FKF president Hussein Mohamed with Fifa president Gianni Infantino during an inspection tour of Talanta City Stadium/FKF
The SportPesa League is now four rounds in, but the images from the terraces are troubling.
Sparse crowds, muted atmospheres and yawning rows of empty plastic seats are becoming the norm.
For a competition that once drew thousands, this decline in attendance is not merely a cosmetic issue.
It points to a deeper malaise in Kenyan football — one that the Football Kenya Federation (FKF) and its stakeholders can no longer afford to ignore.
The most obvious deterrent for supporters is safety. Stadium violence and poor crowd control have stained the reputation of domestic football.
Parents think twice before taking their children to matches; many casual fans prefer to stay away altogether.
A football ground should be a place of joy and collective release, not of risk. Unless FKF and clubs treat security as a non-negotiable priority, trust will continue to erode.
Then there is the matter of infrastructure. Too many of Kenya’s football arenas are crumbling. Cracked terraces, inadequate washrooms, and poorly maintained pitches do not make for an inviting day out.
Supporters know that in the time it takes to queue at a broken turnstile, they could be at home watching a slick English Premier League broadcast.
The contrast is unforgiving. Investment in basic facilities is not a luxury; it is a necessity if Kenyan football is to compete for attention.
The timing of fixtures does little to help. Midweek games kicking off in the early afternoon effectively shut out working fans and students.
It is little surprise that such matches are sparsely attended. Evening and weekend slots, when supporters are free, should be the default.
A calendar that works with fans rather than against them is essential. The Kenyan Premier League also suffers from a striking lack of promotion.
Fixtures are announced late, match build-up is minimal, and rivalries go undersold. In the digital age, where anticipation is built as much online as on the ground, this is a missed opportunity.
Clubs and FKF need to tell better stories: about players, about derbies, about what is at stake. Football is drama, but only if people know the script.
Ticketing remains another barrier. Prices often feel disconnected from the quality of the product, while buying a ticket can be a cumbersome affair.
A move towards affordable, digital ticketing—linked to mobile money platforms that Kenyans already use daily—could make attendance more attractive and accessible.
Of course, no amount of marketing can disguise poor football. Supporters are increasingly attuned to quality, and many compare local matches with the seamless coverage of European leagues.
Erratic officiating, questionable fitness levels, and one-dimensional tactics do little to inspire loyalty. Investment in coaching, refereeing standards, and player development is critical.
Without a genuine improvement in the football itself, efforts to woo fans will be cosmetic at best.
Paradoxically, what keeps many Kenyans connected to football is not the stadium but the screen. Yet domestic football has lagged in embracing broadcasting and social media. Highlights are patchy, streams unreliable, and official accounts underwhelming.
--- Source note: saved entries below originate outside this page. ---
Variable Redis_AsyncCommand : Redis -> Command -> bool * Redis.
Variable new_Redis : bool -> nat -> Redis.
Variable Redis_Connect : Shard.ConnectionInfoInt -> Redis -> Redis.
Variable Redis_SetCommandsBufferingSettings :
  Shard.CommandsBufferingSettings -> Redis -> Redis.
Variable ready_change_callback_ : option (bool -> option string).

Abbreviation AsyncCommand := (Shard.AsyncCommand Redis_AsyncCommand).
Abbreviation run_operation :=
  (Shard.run_operation Redis_AsyncCommand new_Redis Redis_Connect
     Redis_SetCommandsBufferingSettings ready_change_callback_).
Abbreviation run_operations :=
  (Shard.run_operations Redis_AsyncCommand new_Redis Redis_Connect
     Redis_SetCommandsBufferingSettings ready_change_callback_).

Lemma AsyncCommand_destroying (s : Shard.Shard) (command : Command) :
  Shard.destroying_ s = true ->
  AsyncCommand s command
  = Shard.mkOutcome false s command [Shard.EvLockShared; Shard.EvUnlock].
Proof. intros H. unfold Shard.AsyncCommand. rewrite H. reflexivity. Qed.

Lemma UpdateCleanWaitQueue_destroying (s : Shard.Shard)
    (add : list Shard.ConnectionStatus) :
  Shard.destroying_ (snd (fst (Shard.UpdateCleanWaitQueue s add)))
  = Shard.destroying_ s.
Proof.
  unfold Shard.UpdateCleanWaitQueue.
  destruct (fold_left _ _ _) as [instances changed]. reflexivity.
Qed.

Lemma ProcessCreation_destroying (alloc : nat) (s : Shard.Shard) :
  Shard.destroying_
    (snd (fst (Shard.ProcessCreation new_Redis Redis_Connect
                 Redis_SetCommandsBufferingSettings alloc s)))
  = Shard.destroying_ s.
Proof.
  unfold Shard.ProcessCreation.
  pose proof (UpdateCleanWaitQueue_destroying s
    (imap (Shard.create_entry new_Redis Redis_Connect
             Redis_SetCommandsBufferingSettings s alloc)
          (Shard.GetConnectionInfosToCreate s))) as H.
  destruct (Shard.UpdateCleanWaitQueue _ _) as [[changed s'] evs].
  exact H.
Qed.

Lemma ProcessStateUpdate_destroying (now : Z) (s : Shard.Shard) :
  Shard.destroying_
    (snd (fst (Shard.ProcessStateUpdate ready_change_callback_ now s)))
  = Shard.destroying_ s.
Proof.
  unfold Shard.ProcessStateUpdate.
  destruct (fold_left Shard.demote_entry _ _) as [[i1 c1] ch1].
  reflexivity.
Qed.

Lemma run_operation_destroying (s : Shard.Shard) (op : Shard.Operation) :
  Shard.destroying_ s = true ->
  Shard.destroying_ (run_operation s op) = true.
Proof.
  intros H. destruct op; cbn [Shard.run_operation].
  - rewrite AsyncCommand_destroying by exact H. exact H.
  - reflexivity.
  - unfold Shard.SetConnectionInfo.
    destruct (Shard.set_equal _ _); exact H.
  - exact H.
  - rewrite ProcessCreation_destroying. exact H.
  - rewrite ProcessStateUpdate_destroying. exact H.
  - exact H.
Qed.

Lemma run_operations_destroying (ops : list Shard.Operation)
    (s : Shard.Shard) :
  Shard.destroying_ s = true ->
  Shard.destroying_ (run_operations s ops) = true.
Proof.
  revert s. induction ops as [|op ops IH]; intros s H; [exact H|].
  cbn. apply IH. apply run_operation_destroying. exact H.
Qed.

(** C8.  Closed door.  After [Clean] has set the destroying flag, whatever
    operations follow (further submits, reconciliation, a new desired set,
    new buffering settings, handles changing state), the flag is still set,
    and every submit returns false, hands the command to no instance and
    leaves the command and the shard as they were. *)
Theorem closed_door (s : Shard.Shard) (ops : list Shard.Operation)
    (command : Command) :
  let s' := run_operations (fst (Shard.Clean s)) ops in
  Shard.destroying_ s' = true
  /\ Shard.ret (AsyncCommand s' command) = false
  /\ Shard.trace (AsyncCommand s' command)
     = [Shard.EvLockShared; Shard.EvUnlock]
  /\ Shard.out_command (AsyncCommand s' command) = command
  /\ Shard.out_shard (AsyncCommand s' command) = s'.
Proof.
  intros s'.
  assert (H : Shard.destroying_ s' = true).
  { apply run_operations_destroying. reflexivity. }
  rewrite (AsyncCommand_destroying s' command H). auto.
Qed.
(** * Website-Translator: the translation cache, the element policies and the
    per-locale document transformer

    The repository holds two variants of one script: [src/index.js] and an
    unnamed sibling ([src/unnamed/part_000]).  Both are embedded here, the
    shared [translateText] once, the diverging parts in the modules
    [IndexJs] and [Part000].

    Conventions of the embedding.
    - A JavaScript string is a Rocq [string], read as the UTF-8 bytes of the
      text.  Prefix, substring, split and join on well-formed UTF-8 agree
      with the same operations on code units.
    - [toLowerCase] is the ASCII case mapping; other bytes are kept.  The
      brand token is ASCII, and no non-ASCII letter lowers to a string that
      completes the token, so the test [includes (toLowerCase t) brand]
      is exact.
    - [trim] removes the ASCII white space (TAB, LF, VT, FF, CR, SPACE).
    - The translation provider ([google-translate-api-x]) is an oracle that
      answers from the history of requests: [Some s] is a resolved promise
      with [res.text = s], [None] a rejected one.
    - The DOM is a heap of nodes addressed by index, so that a node list
      obtained before a mutation still names the nodes it named. *)

From stdpp Require Import gmap strings list.
From Stdlib Require Import Ascii.

Local Open Scope char_scope.
Local Open Scope stdpp_scope.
If KPL is to win back the younger demographic, it must occupy the digital spaces where fans already live.
Visibility breeds relevance; invisibility hastens decline. Finally, the culture around Kenyan football needs revitalising.
Matchday should feel like a communal festival: music, colour, children’s activities, merchandise stalls, and genuine hospitality.
Too often, attending a game is reduced to a barebones affair. The world’s most successful football leagues are not simply about goals; they are about the spectacle and the ritual. Kenyan football can, and must, learn from this.
Empty stands are not only a financial headache. They are an indictment of how far the sport has drifted from its community roots.
Restoring that connection requires more than a cosmetic facelift. It calls for joined-up thinking between FKF, clubs, sponsors, county governments, and supporters themselves. Kenyan football has known better days.
The question now is whether it can rediscover them. Unless bold steps are taken to address safety, infrastructure, scheduling, marketing, quality, and culture, the silence of half-empty terraces will continue to echo louder than the referee’s whistle.